DESCRIPTION OF THE TASK
Every line that contains the word "nodes" should be copied from the records below.

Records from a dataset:
=-=-=-=-=
(* ===== verification/SqliteLifecycle.v ===== *)
(** * SQLite: the lifecycle of agents

    [src/pkg/store/sqlite/sqlite_lifecycle.go]: creating, claiming, updating,
    completing, releasing and renewing agents, each as the sequence of
    database calls the code makes, and the traversal of the parent/child
    graph.  The clock readings and UUID draws that only feed metrics are left
    out. *)

From S2P Require Import Prelude GoLib Agent Common Effects Sql SqliteRows SqliteQuery.
From stdpp Require Import gmap strings list fin_maps sorting.
From Stdlib Require Import ZArith Lia.

Open Scope Z_scope.

(** ** The changes an operation makes to an agent *)

Definition claimed_agent (t : Agent) (agentID leaseToken : string) (now_ : Z) : Agent :=
  let t := set_Status StatusInProgress t in
  let leaseUntil := Time.Add now_ (leaseDurationForAgent t) in
  let t := set_Owner agentID t in
  let t := set_OwnerTime now_ t in
  let t := set_LeaseToken leaseToken t in
  let t := set_LeaseUntil leaseUntil t in
  let t := set_UpdatedAt now_ t in
  set_Version (int64 (a_Version t + 1)) t.

(** Status, owner, token and lease are cleared together. *)
Definition unowned_agent (t : Agent) (status : string) (now_ : Z) : Agent :=
  let t := set_Status status t in
  let t := set_Owner "" t in
  let t := set_OwnerTime Time.zero_time t in
  let t := set_LeaseToken "" t in
  let t := set_LeaseUntil Time.zero_time t in
  let t := set_UpdatedAt now_ t in
  set_Version (int64 (a_Version t + 1)) t.

Definition completed_agent (t : Agent) (agentID leaseToken : string)
    (result : gmap string any) (now_ : Z) : Agent :=
  let t := set_Payload (Some (<["result" := VMap result]> (default ∅ (a_Payload t)))) t in
  let t := SetCompletionMetadata t agentID leaseToken now_ in
  unowned_agent t StatusCompleted now_.

Definition released_agent (t : Agent) (now_ : Z) : Agent := unowned_agent t StatusNew now_.

Definition renewed_agent (t : Agent) (leaseDuration now_ : Z) : Agent :=
  let t := set_OwnerTime now_ t in
  let t := set_LeaseUntil (Time.Add now_ leaseDuration) t in
  set_UpdatedAt now_ t.

Definition release_data (reason previousOwner : string) : gmap string any :=
  if decide (reason = "")%string then ∅
  else <["reap_reason" := VStr reason]> (<["previous_owner" := VStr previousOwner]> ∅).

(** What an output of [CompleteAndOut] inherits from the completed agent. *)
Definition inherit (parent out : Agent) : Agent :=
  let out := if decide (a_Status out = "")%string then set_Status StatusNew out else out in
  let out := if decide (a_TraceID out = "" /\ a_TraceID parent <> "")%string
             then set_TraceID (a_TraceID parent) out else out in
  if decide (a_ParentID out = "")%string then set_ParentID (a_ID parent) out else out.

(** ** Operations *)

Section Lifecycle.
Context `{E : Env} `{Srt : SqlOrder}.

(** [if t.ID == "" { t.ID = uuid.New() }; if t.CreatedAt.IsZero() ...]. *)
Definition fill_defaults (t : Agent) : M DB Agent :=
  id ← (if decide (a_ID t = "")%string then new_uuid else mret (a_ID t));
  created ← (if Time.IsZero (a_CreatedAt t) then now else mret (a_CreatedAt t));
  updated ← now;
  mret (out_defaults t id created updated).

(** The event holds a pointer to the agent, so it shows the namespace the
    upsert fills in. *)
Definition Out (t : Agent) : M DB Agent :=
  t ← fill_defaults t;
  eid ← new_uuid;
  timestamp ← now;
  with_tx (
    t' ← upsertSQLiteAgent t;
    let event := agent_event eid t EventCreated timestamp (omget (a_Metadata t) "agent_id")
                   {["agent" := agent_json t']} in
    _ ← insertSQLiteEvent event;
    _ ← Commit;
    _ ← notify event;
    mret t').

Definition Get (id : string) : M DB Agent :=
  t ← now;
  not_found id (db_read (select_by_id id (Time.UnixMilli t))).

(** The loop over the selected rows. *)
Fixpoint take_loop (query : option Query) (agentID : string) (needsFilter : bool) (nowMs : Z)
    (rows : list Row) : M DB (option Agent) :=
  match rows with
  | [] => _ ← rows_Err; mret None
  | r :: rows =>
      match scanSQLiteAgent r with
      | Err _ => take_loop query agentID needsFilter nowMs rows
      | Ok t =>
          if needsFilter && negb (matchesQueryFilters t query)
          then take_loop query agentID needsFilter nowMs rows
          else
            now_ ← now;
            leaseToken ← new_uuid;
            let t := claimed_agent t agentID leaseToken now_ in
            updated ← claimSQLiteAgent t nowMs;
            if (updated : bool) then
              eid ← new_uuid;
              timestamp ← now;
              let event := agent_event eid t EventClaimed timestamp agentID
                             {["agent_id" := VStr agentID]} in
              _ ← insertSQLiteEvent event;
              _ ← Commit;
              _ ← notify event;
              mret (Some t)
            else take_loop query agentID needsFilter nowMs rows
      end
  end.

Definition Take (query : option Query) : M DB (option Agent) :=
  if take_refused query then mret None
  else
    let agentID := query_agent_id query in
    with_tx (
      t ← now;
      let nowMs := Time.UnixMilli t in
      let '(where_, needsFilter) := buildSQLiteWhereClauses query true nowMs in
      rows ← tx_read (select_agents where_ (if needsFilter then None else Some 1) None);
      take_loop query agentID needsFilter nowMs rows).

(** [In]: poll [Take] until the deadline. *)
Definition In_ (fuel : nat) (query : option Query) (timeout : Z) : M DB (option Agent) :=
  t ← now;
  poll_loop (Take query) (Time.Add t timeout) fuel.

Definition UpdateAndGet (id : string) (updates : option (gmap string any)) : M DB Agent :=
  match updates with
  | None => Get id
  | Some updates =>
      t0 ← now;
      with_tx (
        t ← not_found id (tx_read (select_by_id id (Time.UnixMilli t0)));
        updated ← now;
        let t := ApplyUpdates t updates in
        let t := set_UpdatedAt updated t in
        let t := set_Version (int64 (a_Version t + 1)) t in
        t ← updateSQLiteAgent t;
        eid ← new_uuid;
        timestamp ← now;
        let event := agent_event eid t EventUpdated timestamp (GetStringFromMap updates "agent_id") updates in
        _ ← insertSQLiteEvent event;
        _ ← Commit;
        _ ← notify event;
        mret t)
  end.

Definition Update (id : string) (updates : option (gmap string any)) : M DB unit :=
  match updates with
  | None => mret tt
  | Some _ => _ ← UpdateAndGet id updates; mret tt
  end.

(** The guards of an operation that needs the lease: status, owner, token. *)
Definition check_lease (verb : string) (t : Agent) (agentID leaseToken : string) : M DB unit :=
  if decide (a_Status t <> StatusInProgress) then fail (EInvalidStatus (a_Status t))
  else if decide (a_Owner t <> agentID) then fail (EOwnedBy verb (a_Owner t) agentID)
  else if decide (a_LeaseToken t <> leaseToken) then fail ETokenMismatch
  else mret tt.

Definition require_identity {A} (agentID leaseToken : string) (m : M DB A) : M DB A :=
  if decide (agentID = "")%string then fail EAgentIDRequired
  else if decide (leaseToken = "")%string then fail ELeaseTokenRequired
  else m.

Definition CompleteAndGet (id agentID leaseToken : string) (result : option (gmap string any))
    : M DB Agent :=
  require_identity agentID leaseToken (
    t0 ← now;
    with_tx (
      t ← not_found id (tx_read (select_by_id id (Time.UnixMilli t0)));
      if decide (a_Status t = StatusCompleted) then
        if CompletionTokenMatches t leaseToken then _ ← Commit; mret t
        else fail EStaleToken
      else
        _ ← check_lease "complete" t agentID leaseToken;
        now_ ← now;
        let result := default ∅ result in
        t ← updateSQLiteAgent (completed_agent t agentID leaseToken result now_);
        eid ← new_uuid;
        let event := agent_event eid t EventCompleted now_ agentID result in
        _ ← insertSQLiteEvent event;
        _ ← Commit;
        _ ← notify event;
        mret t)).

Definition Complete (id agentID leaseToken : string) (result : option (gmap string any)) : M DB unit :=
  _ ← CompleteAndGet id agentID leaseToken result; mret tt.

(** One output of [CompleteAndOut], with its event. *)
Definition create_output (t : Agent) (agentID : string) (out : Agent) : M DB (Agent * Event) :=
  out ← fill_defaults out;
  let out := inherit t out in
  out ← wrap "failed to create output agent" (upsertSQLiteAgent out);
  eid ← new_uuid;
  timestamp ← now;
  let event := agent_event eid out EventCreated timestamp agentID
                 (<["agent" := agent_json out]> {["parent_id" := VStr (a_ID t)]}) in
  _ ← wrap "failed to create output event" (insertSQLiteEvent event);
  mret (out, event).

Definition CompleteAndOut (id agentID leaseToken : string) (result : option (gmap string any))
    (outputs : list Agent) : M DB (Agent * list Agent) :=
  require_identity agentID leaseToken (
    t0 ← now;
    with_tx (
      t ← not_found id (tx_read (select_by_id id (Time.UnixMilli t0)));
      if decide (a_Status t = StatusCompleted) then
        if CompletionTokenMatches t leaseToken then _ ← Commit; mret (t, [])
        else fail EStaleToken
      else
        _ ← check_lease "complete" t agentID leaseToken;
        now_ ← now;
        let result := default ∅ result in
        t ← updateSQLiteAgent (completed_agent t agentID leaseToken result now_);
        eid ← new_uuid;
        let completedEvent := agent_event eid t EventCompleted now_ agentID result in
        _ ← insertSQLiteEvent completedEvent;
        created ← for_each (create_output t agentID) outputs;
        _ ← Commit;
        _ ← notify completedEvent;
        _ ← for_each notify created.*2;
        mret (t, created.*1))).

Definition ReleaseAndGet (id agentID leaseToken reason : string) : M DB Agent :=
  require_identity agentID leaseToken (
    t0 ← now;
    with_tx (
      t ← not_found id (tx_read (select_by_id id (Time.UnixMilli t0)));
      _ ← check_lease "release" t agentID leaseToken;
      let previousOwner := a_Owner t in
      updated ← now;
      t ← updateSQLiteAgent (released_agent t updated);
      eid ← new_uuid;
      timestamp ← now;
      let event := agent_event eid t EventReleased timestamp agentID (release_data reason previousOwner) in
      _ ← insertSQLiteEvent event;
      _ ← Commit;
      _ ← notify event;
      mret t)).

Definition Release (id agentID leaseToken reason : string) : M DB unit :=
  _ ← ReleaseAndGet id agentID leaseToken reason; mret tt.

Definition RenewLease (id agentID leaseToken : string) (leaseDuration : Z) : M DB Agent :=
  require_identity agentID leaseToken (
    t0 ← now;
    with_tx (
      t ← not_found id (tx_read (select_by_id id (Time.UnixMilli t0)));
      _ ← check_lease "renew" t agentID leaseToken;
      let leaseDuration := if decide (leaseDuration <= 0) then leaseDurationForAgent t else leaseDuration in
      now_ ← now;
      t ← updateSQLiteAgent (renewed_agent t leaseDuration now_);
      _ ← Commit;
      mret t)).

(** ** The graph of related agents *)

(** The breadth-first loop over [queue]; [None] when the fuel runs out. *)
Fixpoint dag_loop (fuel : nat) (visited : gset string) (queue : list string) (dag : DAG)
    : M DB (option DAG) :=
  match queue with
  | [] => mret (Some dag)
  | id :: queue =>
      match fuel with
      | O => mret None
      | S fuel =>
          if decide (id ∈ visited) then dag_loop fuel visited queue dag
          else
            let visited := {[id]} ∪ visited in
            found ← try_ (Get id);
            match found with
            | Err _ => dag_loop fuel visited queue dag
            | Ok t =>
                let nodes := <[id := dag_node t]> (dag_Nodes dag) in
                let up := if decide (a_ParentID t = "")%string then []
                          else [MkEdge (a_ParentID t) (a_ID t) "parent"] in
                let queue := queue ++ (if decide (a_ParentID t = "")%string then [] else [a_ParentID t]) in
                children ← try_ (Query_ (Some (parent_query (a_ID t))));
                match children with
                | Err _ => dag_loop fuel visited queue (MkDAG nodes (dag_Edges dag ++ up))
                | Ok children =>
                    let down := (fun child => MkEdge (a_ID t) (a_ID child) "spawned") <$> children in
                    dag_loop fuel visited (queue ++ (a_ID <$> children))
                      (MkDAG nodes (dag_Edges dag ++ up ++ down))
                end
            end
      end
  end.

Definition GetDAG (fuel : nat) (rootID : string) : M DB (option DAG) :=
  dag_loop fuel ∅ [rootID] (MkDAG ∅ []).

End Lifecycle.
=-=-=-=-=
RESULT OF THE EXERCISE
                let nodes := <[id := dag_node t]> (dag_Nodes dag) in
                | Err _ => dag_loop fuel visited queue (MkDAG nodes (dag_Edges dag ++ up))
                      (MkDAG nodes (dag_Edges dag ++ up ++ down))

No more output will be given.